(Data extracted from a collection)
(** The request is a submission of builder [b]. *)
Definition submittedBy (b : string) (body : SubmitBody) : Prop :=
  exists payload message,
    body = Decoded payload
    /\ BuilderSubmitBlockRequest.Message payload = Some message
    /\ BidTrace.BuilderPubkey message = b.

(** The stages of handleSubmitNewBlock in front of the cache writes. *)
Definition stagesBeforeCacheWrites (api : RelayAPI.t) (body : SubmitBody) (env : SubmitEnv.t)
  : @Handler Frame.t
      (Submission.t * (GetHeaderResponse.t * GetPayloadResponse.t * BidTraceV2.t)) :=
  do sub <- checksBeforeSimulation api body env ;
  do _ <- simulateSubmission api sub env ;
  do _ <- ensureLatest sub env ;
  do responses <- prepareResponses api sub env ;
  ret (sub, responses).

(** The four cache writes of a submission in the order the spec gives them,
    each with the error its call returns. *)
Definition cacheWritesInOrder (env : SubmitEnv.t) : list Effect :=
  [SaveBidTrace (SubmitEnv.saveBidTraceFail env);
   SaveExecutionPayload (SubmitEnv.saveExecutionPayloadFail env);
   SaveLatestBuilderBid (SubmitEnv.saveLatestBuilderBidFail env);
   UpdateTopBid (SubmitEnv.updateTopBidFail env)].

Definition writeError (e : Effect) : option string :=
  match e with
  | SaveBidTrace err | SaveExecutionPayload err | SaveLatestBuilderBid err
  | UpdateTopBid err | SetStats err => err
  | _ => None
  end.

(** The writes up to and including the first one that fails. *)
Fixpoint upToFirstError (l : list Effect) : list Effect :=
  match l with
  | [] => []
  | e :: l' =>
      match writeError e with
      | Some _ => [e]
      | None => e :: upToFirstError l'
      end
  end.

Fixpoint firstError (l : list Effect) : option string :=
  match l with
  | [] => None
  | e :: l' =>
      match writeError e with
      | Some err => Some err
      | None => firstError l'
      end
  end.

(** The two calls of a demotion. *)
Definition isDemotion (e : Effect) : bool :=
  match e with
  | SetBlockBuilderStatus _ _ _ | InsertBuilderDemotion _ => true
  | _ => false
  end.

(** The stored registration timestamp of [pk], as the handler reads it for
    the element [value]: [None] when the read fails. *)
Definition storedTimestamp (r : Redis.t) (value : Registration.t) (pk : string) : option Z :=
  match Redis.GetValidatorRegistrationTimestamp r pk (Registration.getTimestampFail value) with
  | (_, Some _) => None
  | (prevTimestamp, None) => Some prevTimestamp
  end.

(** The element is taken up to the check against the stored timestamp: its
    two fields parse, it is not too far in the future and its public key is a
    known validator. *)
Definition reachesTimestampCheck (api : RelayAPI.t) (start : Time.t) (value : Registration.t)
    (pk : string) (timestamp : Z) : Prop :=
  parseRegistration value = inr (pk, timestamp)
  /\ Time.After (Time.Unix timestamp) (Time.AddSeconds start 10) = false
  /\ pk ∈ RelayAPI.knownValidators api.

(** The element is taken up to the signature check: moreover it is not
    older than the stored registration, and it decodes. *)
Definition reachesVerification (api : RelayAPI.t) (r : Redis.t) (start : Time.t)
    (value : Registration.t) (pk : string) (timestamp : Z)
    (reg : SignedValidatorRegistration.t) : Prop :=
  reachesTimestampCheck api start value pk timestamp
  /\ match storedTimestamp r value pk with
     | Some prevTimestamp => prevTimestamp < u64 timestamp
     | None => True
     end
  /\ Registration.unmarshal value = inr reg.

(** The state a processed element leaves when it got past the known-validator
    check: counted, and its public key sent to the active-validator channel. *)
Definition trackedActive (st : RegisterState.t) (pk : string) : RegisterState.t :=
  RegisterState.mk
    (RelayAPI.withChannels (RegisterState.api st)
       (trySend (RelayAPI.activeValidatorC (RegisterState.api st)) pk)
       (RelayAPI.validatorRegC (RegisterState.api st)))
    (RegisterState.written st) (RegisterState.numRegTotal st + 1)
    (RegisterState.numRegProcessed st + 1) (RegisterState.numRegActive st + 1)
    (RegisterState.numRegNew st) (RegisterState.processingStoppedByError st).

(** ... and when it was moreover found to be new. *)
Definition trackedNew (st : RegisterState.t) (pk : string) : RegisterState.t :=
  let st := trackedActive st pk in
  RegisterState.mk (RegisterState.api st) (RegisterState.written st)
    (RegisterState.numRegTotal st) (RegisterState.numRegProcessed st)
    (RegisterState.numRegActive st) (RegisterState.numRegNew st + 1)
    (RegisterState.processingStoppedByError st).

(** An element that passes every check, with the registration it decodes to. *)
Definition acceptedAs (api : RelayAPI.t) (r : Redis.t) (start : Time.t)
    (value : Registration.t) (reg : SignedValidatorRegistration.t) : Prop :=
  exists pk timestamp,
    reachesVerification api r start value pk timestamp reg
    /\ Registration.verifySignature value = (true, None).

(** The timestamp, in whole seconds since the Unix epoch, lies more than ten
    seconds after [start]. *)
Definition tooFarInFuture (start : Time.t) (timestamp : Z) : Prop :=
  Time.sec start + 10 < timestamp + Time.unixToInternal.

(** [time.Unix] holds the timestamp without wrapping. *)
Definition representable (timestamp : Z) : Prop :=
  Time.int64 (timestamp + Time.unixToInternal) = timestamp + Time.unixToInternal.

(** The registrations the element added to the queue of the persistence
    worker. *)
Definition enqueuedBy (r : Redis.t) (start : Time.t) (st : RegisterState.t)
    (value : Registration.t) : Prop :=
  RelayAPI.validatorRegC (RegisterState.api (registerValidator r start st value))
  <> RelayAPI.validatorRegC (RegisterState.api st).

(** The simulation of the submitted block is started: by the handler itself,
    or as a goroutine on the optimistic path. *)
Definition simulationStarted (e : Effect) : bool := isSimulation e || isOptimisticStart e.

(** The builder's submissions are dropped by the status gates: it is
    blacklisted, or it is low-prio while low-prio builders are disabled. *)
Definition refusedByStatus (api : RelayAPI.t) (builderPubkey : string) : Prop :=
  let status := blockBuilderCacheEntry.status (lookupBuilderEntry api builderPubkey) in
  BuilderStatus.IsBlacklisted status = true
  \/ (RelayAPI.ffDisableLowPrioBuilders api = true /\ BuilderStatus.IsHighPrio status = false).

(** The effect is the start of a goroutine. *)
Definition isGoroutine (e : Effect) : bool :=
  match e with
  | Go _ => true
  | _ => false
  end.

(** ** The data API

    [url.Values], the arguments of the query string: [Get] gives the first
    value of a key, the empty string when there is none. *)
Module Values.
Definition t := gmap string (list string).

Definition Get (v : t) (key : string) : string :=
  match v !! key with
  | Some (x :: _) => x
  | _ => EmptyString
  end.
End Values.

(** [args.Get(key) != ""] *)
Definition given (args : Values.t) (key : string) : bool :=
  negb (String.eqb (Values.Get args key) EmptyString).

(** database.GetPayloadsFilters (types file of package database) *)
Module GetPayloadsFilters.
Record t := mk {
  Slot : Z;
  Cursor : Z;
  Limit : Z;
  BlockHash : string;
  BlockNumber : Z;
  ProposerPubkey : string;
  BuilderPubkey : string;
  OrderByValue : Z
}.

Definition withSlot (f : t) (v : Z) : t :=
  mk v (Cursor f) (Limit f) (BlockHash f) (BlockNumber f) (ProposerPubkey f)
     (BuilderPubkey f) (OrderByValue f).
Definition withCursor (f : t) (v : Z) : t :=
  mk (Slot f) v (Limit f) (BlockHash f) (BlockNumber f) (ProposerPubkey f)
     (BuilderPubkey f) (OrderByValue f).
Definition withLimit (f : t) (v : Z) : t :=
  mk (Slot f) (Cursor f) v (BlockHash f) (BlockNumber f) (ProposerPubkey f)
     (BuilderPubkey f) (OrderByValue f).
Definition withBlockHash (f : t) (v : string) : t :=
  mk (Slot f) (Cursor f) (Limit f) v (BlockNumber f) (ProposerPubkey f)
     (BuilderPubkey f) (OrderByValue f).
Definition withBlockNumber (f : t) (v : Z) : t :=
  mk (Slot f) (Cursor f) (Limit f) (BlockHash f) v (ProposerPubkey f)
     (BuilderPubkey f) (OrderByValue f).
Definition withProposerPubkey (f : t) (v : string) : t :=
  mk (Slot f) (Cursor f) (Limit f) (BlockHash f) (BlockNumber f) v
     (BuilderPubkey f) (OrderByValue f).
Definition withBuilderPubkey (f : t) (v : string) : t :=
  mk (Slot f) (Cursor f) (Limit f) (BlockHash f) (BlockNumber f) (ProposerPubkey f)
     v (OrderByValue f).
Definition withOrderByValue (f : t) (v : Z) : t :=
  mk (Slot f) (Cursor f) (Limit f) (BlockHash f) (BlockNumber f) (ProposerPubkey f)
     (BuilderPubkey f) v.
End GetPayloadsFilters.

(** database.GetBuilderSubmissionsFilters *)
Module GetBuilderSubmissionsFilters.
Record t := mk {
  Slot : Z;
  Limit : Z;
  BlockHash : string;
  BlockNumber : Z;
  BuilderPubkey : string
}.

Definition withSlot (f : t) (v : Z) : t :=
  mk v (Limit f) (BlockHash f) (BlockNumber f) (BuilderPubkey f).
Definition withLimit (f : t) (v : Z) : t :=
  mk (Slot f) v (BlockHash f) (BlockNumber f) (BuilderPubkey f).
Definition withBlockHash (f : t) (v : string) : t :=
  mk (Slot f) (Limit f) v (BlockNumber f) (BuilderPubkey f).
Definition withBlockNumber (f : t) (v : Z) : t :=
  mk (Slot f) (Limit f) (BlockHash f) v (BuilderPubkey f).
Definition withBuilderPubkey (f : t) (v : string) : t :=
  mk (Slot f) (Limit f) (BlockHash f) (BlockNumber f) v.
End GetBuilderSubmissionsFilters.

Section DataAPI.

(** The error, if any, of [types.Hash.UnmarshalText] and of
    [checkBLSPublicKeyHex] on a text; the rows of the two tables and their
    JSON forms with the conversions of package database.  Their code is not
    among the sources. *)
Variable Hash_UnmarshalText : string -> option string.
Variable checkBLSPublicKeyHex : string -> option string.
Variables DeliveredPayloadEntry BidTraceV2JSON : Type.
Variable DeliveredPayloadEntryToBidTraceV2JSON : DeliveredPayloadEntry -> BidTraceV2JSON.
Variables BuilderBlockSubmissionRow BidTraceV2WithTimestampJSON : Type.
Variable BuilderSubmissionEntryToBidTraceV2WithTimestampJSON :
  BuilderBlockSubmissionRow -> BidTraceV2WithTimestampJSON.

(** Lines 1540-1608 of handleDataProposerPayloadDelivered: the filters are
    filled in from the query arguments. *)
Definition deliveredPayloadsFilters (args : Values.t) : @Handler GetPayloadsFilters.t unit :=
  do _ <- (if given args "slot" && given args "cursor"
           then respond (RespondError StatusBadRequest "cannot specify both slot and cursor")
           else if given args "slot"
           then match Strconv.ParseUint (Values.Get args "slot") 64 with
                | None => respond (RespondError StatusBadRequest "invalid slot argument")
                | Some v => modify (fun f => GetPayloadsFilters.withSlot f v)
                end
           else if given args "cursor"
           then match Strconv.ParseUint (Values.Get args "cursor") 64 with
                | None => respond (RespondError StatusBadRequest "invalid cursor argument")
                | Some v => modify (fun f => GetPayloadsFilters.withCursor f v)
                end
           else ret tt) ;
  do _ <- (if given args "block_hash"
           then match Hash_UnmarshalText (Values.Get args "block_hash") with
                | Some _ => respond (RespondError StatusBadRequest "invalid block_hash argument")
                | None => modify (fun f => GetPayloadsFilters.withBlockHash f
                                             (Values.Get args "block_hash"))
                end
           else ret tt) ;
  do _ <- (if given args "block_number"
           then match Strconv.ParseUint (Values.Get args "block_number") 64 with
                | None => respond (RespondError StatusBadRequest "invalid block_number argument")
                | Some v => modify (fun f => GetPayloadsFilters.withBlockNumber f v)
                end
           else ret tt) ;
  do _ <- (if given args "proposer_pubkey"
           then match checkBLSPublicKeyHex (Values.Get args "proposer_pubkey") with
                | Some _ =>
                    respond (RespondError StatusBadRequest "invalid proposer_pubkey argument")
                | None => modify (fun f => GetPayloadsFilters.withProposerPubkey f
                                             (Values.Get args "proposer_pubkey"))
                end
           else ret tt) ;
  do _ <- (if given args "builder_pubkey"
           then match checkBLSPublicKeyHex (Values.Get args "builder_pubkey") with
                | Some _ =>
                    respond (RespondError StatusBadRequest "invalid builder_pubkey argument")
                | None => modify (fun f => GetPayloadsFilters.withBuilderPubkey f
                                             (Values.Get args "builder_pubkey"))
                end
           else ret tt) ;
  do _ <- (if given args "limit"
           then match Strconv.ParseUint (Values.Get args "limit") 64 with
                | None => respond (RespondError StatusBadRequest "invalid limit argument")
                | Some _limit =>
                    do filters <- get ;
                    if GetPayloadsFilters.Limit filters <? _limit
                    then respond (RespondError StatusBadRequest
                                    ("maximum limit is "
                                     +:+ Strconv.FormatUint (GetPayloadsFilters.Limit filters)))
                    else modify (fun f => GetPayloadsFilters.withLimit f _limit)
                end
           else ret tt) ;
  if String.eqb (Values.Get args "order_by") "value"
  then modify (fun f => GetPayloadsFilters.withOrderByValue f 1)
  else if String.eqb (Values.Get args "order_by") "-value"
  then modify (fun f => GetPayloadsFilters.withOrderByValue f (-1))
  else ret tt.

Work to be completed :: Lines after the one containing "Definition storedTimestamp (r" are not part of the task. Output the entries exactly from their first line through that one.

Problem solution ::
(** The request is a submission of builder [b]. *)
Definition submittedBy (b : string) (body : SubmitBody) : Prop :=
  exists payload message,
    body = Decoded payload
    /\ BuilderSubmitBlockRequest.Message payload = Some message
    /\ BidTrace.BuilderPubkey message = b.

(** The stages of handleSubmitNewBlock in front of the cache writes. *)
Definition stagesBeforeCacheWrites (api : RelayAPI.t) (body : SubmitBody) (env : SubmitEnv.t)
  : @Handler Frame.t
      (Submission.t * (GetHeaderResponse.t * GetPayloadResponse.t * BidTraceV2.t)) :=
  do sub <- checksBeforeSimulation api body env ;
  do _ <- simulateSubmission api sub env ;
  do _ <- ensureLatest sub env ;
  do responses <- prepareResponses api sub env ;
  ret (sub, responses).

(** The four cache writes of a submission in the order the spec gives them,
    each with the error its call returns. *)
Definition cacheWritesInOrder (env : SubmitEnv.t) : list Effect :=
  [SaveBidTrace (SubmitEnv.saveBidTraceFail env);
   SaveExecutionPayload (SubmitEnv.saveExecutionPayloadFail env);
   SaveLatestBuilderBid (SubmitEnv.saveLatestBuilderBidFail env);
   UpdateTopBid (SubmitEnv.updateTopBidFail env)].

Definition writeError (e : Effect) : option string :=
  match e with
  | SaveBidTrace err | SaveExecutionPayload err | SaveLatestBuilderBid err
  | UpdateTopBid err | SetStats err => err
  | _ => None
  end.

(** The writes up to and including the first one that fails. *)
Fixpoint upToFirstError (l : list Effect) : list Effect :=
  match l with
  | [] => []
  | e :: l' =>
      match writeError e with
      | Some _ => [e]
      | None => e :: upToFirstError l'
      end
  end.

Fixpoint firstError (l : list Effect) : option string :=
  match l with
  | [] => None
  | e :: l' =>
      match writeError e with
      | Some err => Some err
      | None => firstError l'
      end
  end.

(** The two calls of a demotion. *)
Definition isDemotion (e : Effect) : bool :=
  match e with
  | SetBlockBuilderStatus _ _ _ | InsertBuilderDemotion _ => true
  | _ => false
  end.

(** The stored registration timestamp of [pk], as the handler reads it for
    the element [value]: [None] when the read fails. *)
Definition storedTimestamp (r : Redis.t) (value : Registration.t) (pk : string) : option Z :=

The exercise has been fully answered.